• Task to complete
Among the entries below, how many lines include the string "that"? Answer with only the number.
=-=-=
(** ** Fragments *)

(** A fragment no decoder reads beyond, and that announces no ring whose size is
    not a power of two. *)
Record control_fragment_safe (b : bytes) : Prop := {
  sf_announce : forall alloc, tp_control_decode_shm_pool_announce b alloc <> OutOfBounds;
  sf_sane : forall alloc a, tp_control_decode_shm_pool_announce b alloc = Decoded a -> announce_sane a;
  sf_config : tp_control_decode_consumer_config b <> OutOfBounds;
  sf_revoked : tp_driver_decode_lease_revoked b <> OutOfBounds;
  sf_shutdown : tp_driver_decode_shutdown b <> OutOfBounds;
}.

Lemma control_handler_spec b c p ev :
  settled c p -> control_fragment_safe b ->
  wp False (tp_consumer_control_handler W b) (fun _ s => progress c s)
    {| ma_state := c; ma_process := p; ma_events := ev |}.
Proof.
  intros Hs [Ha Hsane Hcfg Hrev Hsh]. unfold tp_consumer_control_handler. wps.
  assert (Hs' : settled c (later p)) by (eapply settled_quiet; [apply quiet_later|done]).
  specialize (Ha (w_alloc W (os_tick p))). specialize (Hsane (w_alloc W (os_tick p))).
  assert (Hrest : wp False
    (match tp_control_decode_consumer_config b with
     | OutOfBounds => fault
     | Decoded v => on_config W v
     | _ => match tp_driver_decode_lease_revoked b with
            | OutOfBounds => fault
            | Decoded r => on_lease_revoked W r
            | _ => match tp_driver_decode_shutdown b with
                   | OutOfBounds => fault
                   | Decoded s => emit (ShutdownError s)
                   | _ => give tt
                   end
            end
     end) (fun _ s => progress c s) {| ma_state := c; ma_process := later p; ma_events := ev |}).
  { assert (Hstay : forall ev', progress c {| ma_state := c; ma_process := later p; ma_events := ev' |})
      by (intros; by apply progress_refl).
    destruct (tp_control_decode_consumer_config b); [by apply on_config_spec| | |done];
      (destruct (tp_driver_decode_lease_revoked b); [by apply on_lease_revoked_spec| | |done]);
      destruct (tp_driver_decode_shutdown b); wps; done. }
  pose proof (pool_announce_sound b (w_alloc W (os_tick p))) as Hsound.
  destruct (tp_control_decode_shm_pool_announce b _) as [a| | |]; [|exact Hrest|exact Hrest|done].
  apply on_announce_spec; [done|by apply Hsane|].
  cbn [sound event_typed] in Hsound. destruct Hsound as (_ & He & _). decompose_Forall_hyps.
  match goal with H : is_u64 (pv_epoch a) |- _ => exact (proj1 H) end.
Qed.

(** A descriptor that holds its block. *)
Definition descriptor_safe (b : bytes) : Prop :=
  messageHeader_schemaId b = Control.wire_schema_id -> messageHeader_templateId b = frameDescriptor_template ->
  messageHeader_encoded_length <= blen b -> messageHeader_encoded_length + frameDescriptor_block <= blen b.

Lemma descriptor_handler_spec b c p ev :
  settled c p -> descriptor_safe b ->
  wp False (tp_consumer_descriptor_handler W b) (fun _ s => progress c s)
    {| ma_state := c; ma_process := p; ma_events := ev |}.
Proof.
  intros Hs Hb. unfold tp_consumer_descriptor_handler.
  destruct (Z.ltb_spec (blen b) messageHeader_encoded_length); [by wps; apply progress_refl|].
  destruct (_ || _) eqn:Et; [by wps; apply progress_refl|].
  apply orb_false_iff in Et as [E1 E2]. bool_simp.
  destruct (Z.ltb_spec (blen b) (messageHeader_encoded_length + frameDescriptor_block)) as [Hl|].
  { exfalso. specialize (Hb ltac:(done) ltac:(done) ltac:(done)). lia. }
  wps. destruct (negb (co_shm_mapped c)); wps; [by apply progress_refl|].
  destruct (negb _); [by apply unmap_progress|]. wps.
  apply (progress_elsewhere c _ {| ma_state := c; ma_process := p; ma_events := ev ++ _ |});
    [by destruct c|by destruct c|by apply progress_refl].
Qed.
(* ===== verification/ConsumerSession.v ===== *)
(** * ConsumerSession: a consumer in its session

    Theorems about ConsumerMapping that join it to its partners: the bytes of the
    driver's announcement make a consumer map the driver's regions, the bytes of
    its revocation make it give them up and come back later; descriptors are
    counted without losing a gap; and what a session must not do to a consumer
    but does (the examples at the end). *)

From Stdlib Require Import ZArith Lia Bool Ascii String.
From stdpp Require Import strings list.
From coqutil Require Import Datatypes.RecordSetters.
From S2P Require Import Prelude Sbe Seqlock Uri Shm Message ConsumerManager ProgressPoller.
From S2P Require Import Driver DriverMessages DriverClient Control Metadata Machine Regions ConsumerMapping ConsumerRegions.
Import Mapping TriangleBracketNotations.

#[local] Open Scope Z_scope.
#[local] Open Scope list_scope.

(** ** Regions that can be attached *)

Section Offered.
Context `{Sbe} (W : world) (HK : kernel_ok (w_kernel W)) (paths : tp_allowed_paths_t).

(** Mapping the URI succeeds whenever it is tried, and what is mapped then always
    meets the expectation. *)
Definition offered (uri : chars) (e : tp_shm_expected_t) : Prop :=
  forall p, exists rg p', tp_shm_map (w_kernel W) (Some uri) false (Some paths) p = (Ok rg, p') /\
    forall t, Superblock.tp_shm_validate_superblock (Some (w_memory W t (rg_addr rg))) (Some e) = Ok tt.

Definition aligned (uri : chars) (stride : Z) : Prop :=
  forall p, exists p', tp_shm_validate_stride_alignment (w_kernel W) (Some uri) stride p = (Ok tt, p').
=-=-=
• Solution for this task
4